Tenta di corrompere i carabinieri con 50 euro, arrestato

Finisce nei guai un 35enne cinese a Poggiomarino, nel Napoletano. L'uomo avrebbe voluto evitare una multa per la mancata revisione dell'auto e s'è ritrovato ai domiciliari

Tenta di corrompere con 50 euro i carabinieri che l’hanno fermato dopo che lui aveva ignorato l’alt. Finisce ai domiciliari un operaio di origini cinesi a Poggiomarino, in provincia di Napoli.

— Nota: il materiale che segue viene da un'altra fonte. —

(** An exception of the earlier kind, passed on. *)
Definition of_result {A} (r : result A) : outcome A :=
  match r with ok a => returns a | throw e => throws (std e) end.

(** [name.resize(size)] on the empty string, [size] an [int]: the count
    is converted to [size_t], so a negative one exceeds [max_size()];
    otherwise [size] NUL characters. *)
Definition resize (size : int) : outcome (list Ascii.ascii) :=
  if int_val size <? 0 then throws length_error
  else returns (replicate (Z.to_nat (int_val size)) Ascii.zero).

(** [for (int i = 0; i < size; ++i) name[i] = f_ptr[i];] with [todo]
    iterations left. *)
Fixpoint copy_chars (f_ptr : nat → Ascii.ascii) (i todo : nat)
    (name : list Ascii.ascii) : list Ascii.ascii :=
  match todo with
  | O => name
  | Datatypes.S todo' => copy_chars f_ptr (Datatypes.S i) todo' (<[ i := f_ptr i ]> name)
  end.

Section Wrapper.
Context {S : Type} `{!XEngine S}.

Definition set_name (self : AeroMode.t) (name : string) : X S unit :=
  let size := CInt.of_Z (Z.of_nat (String.length name)) in
  xcall_ (f_aero_mode_set_name name size).

Definition get_name (self : AeroMode.t) : X S string :=
  let+ _ := xcall_ f_aero_mode_get_name in
  let+ f_ptr := xobserve out_name_data in
  let+ size := xobserve out_name_size in
  let+ name := xlift (resize size) in
  xret (String.string_of_list_ascii (copy_chars f_ptr 0 (Z.to_nat (int_val size)) name)).

Definition num_dist (self : AeroMode.t) (bin_grid : BinGrid.t) (aero_data : AeroData.t)
    : X S (list float) :=
  let+ _ := xcall_ (f_bin_grid_size (BinGrid.ptr bin_grid)) in
  let+ len := xobserve out_bin_grid_size in
  let+ data := xlift (of_result (AeroMode.valarray len)) in
  let+ _ := xcall_ (f_aero_mode_num_conc (BinGrid.ptr bin_grid)
                      (AeroData.ptr aero_data) len) in
  let+ written := xobserve (fun s => out_num_conc s len) in
  xret (AeroMode.fill data written).

(** The engine keeps the name it is given: after [f_aero_mode_set_name],
    [f_aero_mode_get_name] reports the size it was passed and points at
    the bytes of the name. *)
Definition stores_name : Prop :=
  ∀ (s : S) (name : string) (size : int),
    let s' := xstep (xstep s (f_aero_mode_set_name name size)) f_aero_mode_get_name in
    out_name_size s' = size
    ∧ ∀ (i : nat) (c : Ascii.ascii),
        String.list_ascii_of_string name !! i = Some c → out_name_data s' i = c.

End Wrapper.

(** A stub for these entry points: it remembers the name and its size,
    and holds a bin grid with the distribution over it. *)
Record stub : Type := Stub {
  name_bytes : string;
  name_size : int;
  grid_size : int;
  dist : list float
}.

Definition stub_step (s : stub) (c : xcall) : stub :=
  match c with
  | f_aero_mode_set_name name size => Stub name size (grid_size s) (dist s)
  | _ => s
  end.

#[global] Instance stub_engine : XEngine stub := {|
  xstep := stub_step;
  out_name_data := fun s i => default Ascii.zero (String.list_ascii_of_string (name_bytes s) !! i);
  out_name_size := name_size;
  out_bin_grid_size := grid_size;
  out_num_conc := fun s _ i => dist s !! i
|}.

Definition stub0 : xworld stub :=
  XWorld (Stub "init" (CInt.of_Z 4) (CInt.of_Z 3) [100; 200]%float) [].

End Accessors.

(** * Properties *)

(** ** Facts about C [int] *)

Section CIntFacts.

Lemma wrap_in_range z : CInt.in_range (CInt.wrap z) = true.
Proof.
  unfold CInt.in_range, CInt.wrap, CInt.INT_MIN, CInt.INT_MAX.
  pose proof (Z.mod_pos_bound (z + 2147483648) 4294967296 eq_refl).
  apply andb_true_intro; split; apply Z.leb_le; lia.
Qed.

Lemma wrap_id z : CInt.INT_MIN ≤ z ≤ CInt.INT_MAX → CInt.wrap z = z.
Proof.
  unfold CInt.wrap, CInt.INT_MIN, CInt.INT_MAX. intros Hz.
  rewrite Z.mod_small; lia.
Qed.

Lemma int_val_of_Z z : int_val (CInt.of_Z z) = CInt.wrap z.
Proof.
  unfold CInt.of_Z.
  generalize (eq_refl (CInt.in_range (CInt.wrap z))).
  generalize (CInt.in_range (CInt.wrap z)) at 2 3.
  intros [] Hb; [reflexivity|].
  rewrite wrap_in_range in Hb. discriminate.
Qed.

Lemma int_val_bounds (x : int) : CInt.INT_MIN ≤ int_val x ≤ CInt.INT_MAX.
Proof.
  destruct x as [v Hv]; simpl.
  unfold CInt.in_range in Hv. apply andb_prop in Hv as [H1 H2].
  apply Z.leb_le in H1, H2. lia.
Qed.

Lemma int_val_of_Z_id z :
  CInt.INT_MIN ≤ z ≤ CInt.INT_MAX → int_val (CInt.of_Z z) = z.
Proof. intros Hz. rewrite int_val_of_Z. by apply wrap_id. Qed.

Lemma int_val_inj (x y : int) : int_val x = int_val y → x = y.
Proof.
  destruct x as [v Hv], y as [v' Hv']; simpl. intros ->.
  f_equal. apply (proof_irrel (A:=CInt.in_range v' = true)).
Qed.

Lemma int_eqb_eq (x y : int) : CInt.eqb x y = true ↔ int_val x = int_val y.
Proof. unfold CInt.eqb. apply Z.eqb_eq. Qed.

Lemma int_val_succ (x : int) :
  int_val x < CInt.INT_MAX → int_val (CInt.succ x) = int_val x + 1.
Proof.
  intros Hx. unfold CInt.succ. apply int_val_of_Z_id.
  pose proof (int_val_bounds x). lia.
Qed.

End CIntFacts.

(** ** The stub engine stores what it is given *)

Lemma stub_stores_scalars : stores_scalars Stub.state.
Proof. repeat split; intros [] x; reflexivity. Qed.

Lemma stub_stores_type : stores_type Stub.state.
Proof. intros [] c; reflexivity. Qed.

(** ** Scalar attributes *)

Section Scalars.
Context {S : Type} `{!Engine S}.
Implicit Types (self : AeroMode.t) (w : world S) (x : float).

(** C9: for num_conc, char_radius and gsd, calling the setter with [x]
    and then the getter returns exactly [x], for an engine that stores
    the value and returns it unchanged. *)
Theorem scalar_set_get_roundtrip self x w :
  stores_scalars S →
  fst ((AeroMode.set_num_conc self x ;;; AeroMode.get_num_conc self) w) = ok x
  ∧ fst ((AeroMode.set_char_radius self x ;;; AeroMode.get_char_radius self) w) = ok x
  ∧ fst ((AeroMode.set_gsd self x ;;; AeroMode.get_gsd self) w) = ok x.
Proof.
  intros (Hnc & Hcr & Hgsd).
  unfold AeroMode.set_num_conc, AeroMode.get_num_conc,
    AeroMode.set_char_radius, AeroMode.get_char_radius,
    AeroMode.set_gsd, AeroMode.get_gsd, bind, call, observe, after; simpl.
  by rewrite Hnc, Hcr, Hgsd.
Qed.

End Scalars.

(** The example of the specification: a characteristic radius of 2.5e-6
    (the nearest double, written exactly) survives the round trip. *)
Lemma scalar_set_get_roundtrip_witness :
  fst ((AeroMode.set_char_radius live_mode 0x1.4f8b588e368f1p-19
        ;;; AeroMode.get_char_radius live_mode) Stub.world0)
  = ok 0x1.4f8b588e368f1p-19%float.
Proof.
  exact (proj1 (proj2 (scalar_set_get_roundtrip live_mode
                         0x1.4f8b588e368f1p-19 Stub.world0 stub_stores_scalars))).
Defined.

(** ** The type discriminator *)

Section TypeDiscriminator.
Context {S : Type} `{!Engine S}.
Implicit Types (self : AeroMode.t) (w : world S) (name : string).

Lemma set_type_loop_known name :
  name ∈ AeroMode.types →
  ∃ c, AeroMode.set_type_loop AeroMode.types name false CInt.zero = (true, c)
       ∧ AeroMode.types !! Z.to_nat (int_val c - 1) = Some name
       ∧ 1 ≤ int_val c ≤ 4.
Proof.
  unfold AeroMode.types. rewrite !elem_of_cons, elem_of_nil.
  intros [-> | [-> | [-> | [-> | []]]]]; eexists; vm_compute; (split; [reflexivity|]);
    (split; [reflexivity|]); split; discriminate.
Qed.

Lemma set_type_loop_unknown name :
  name ∉ AeroMode.types →
  fst (AeroMode.set_type_loop AeroMode.types name false CInt.zero) = false.
Proof.
  unfold AeroMode.types. rewrite !not_elem_of_cons. intros (H1 & H2 & H3 & H4 & _).
  simpl. rewrite !bool_decide_eq_false_2 by done. reflexivity.
Qed.

(** What [set_type] does on a known name: one boundary call, passing
    the one-based position of the name in [types]. *)
Lemma set_type_known self name w :
  name ∈ AeroMode.types →
  ∃ c, AeroMode.types !! Z.to_nat (int_val c - 1) = Some name
       ∧ 1 ≤ int_val c ≤ 4
       ∧ AeroMode.set_type self name w
         = (ok tt, after (f_aero_mode_set_type c) w).
Proof.
  intros Hin. destruct (set_type_loop_known name Hin) as (c & Hloop & Hidx & Hc).
  exists c. split; [done|]. split; [done|].
  unfold AeroMode.set_type. rewrite Hloop. reflexivity.
Qed.

Lemma set_type_unknown self name w :
  name ∉ AeroMode.types →
  AeroMode.set_type self name w = (throw (invalid_argument "Invalid mode type."), w).
Proof.
  intros Hnin. pose proof (set_type_loop_unknown name Hnin) as Hloop.
  unfold AeroMode.set_type.
  destruct (AeroMode.set_type_loop _ _ _ _) as [found c]. simpl in Hloop. subst found.
  reflexivity.
Qed.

L’episodio è avvenuto nel centro del comune dell’hinterland napoletano. Tutto è iniziato quando i militari, nell’ambito dei consueti controlli sulla circolazione stradale, hanno mostrato la paletta a un automobilista. Che però ha fatto spallucce e, ben lontano dal fermarsi all’alt, ha accelerato, tentando così di farla franca.

I carabinieri, però, si sono subito lanciati all’inseguimento di quell’auto, che hanno fermato poco dopo. Alla guida c’era un 35enne di origini cinesi, operaio in una ditta tessile, che fino a quel momento non aveva mai avuto alcun problema con la legge.

È bastato poco ai militari per comprendere i motivi che avevano spinto quell’automobilista a tentare di forzare il posto di blocco. L’auto su cui viaggiava, infatti, è risultata priva dei documenti attestanti la revisione alla vettura, obbligo che, evidentemente, l’uomo aveva disatteso.

Quando ha visto che ormai non c’era più alcuna via di fuga, quando s’è reso conto che non l’avrebbe fatta franca e che si sarebbe buscato la multa, il 35enne ha calato quello che sperava potesse essere l’ultimo asso nella sua manica. Ha offerto ai carabinieri in servizio la somma di cinquanta euro per indurli a chiudere un occhio.

I militari, a quel punto, non hanno potuto fare altro che stringergli le manette ai polsi e, con l’accusa di tentata corruzione, è stata disposta la misura cautelare degli arresti domiciliari in attesa del rito direttissimo.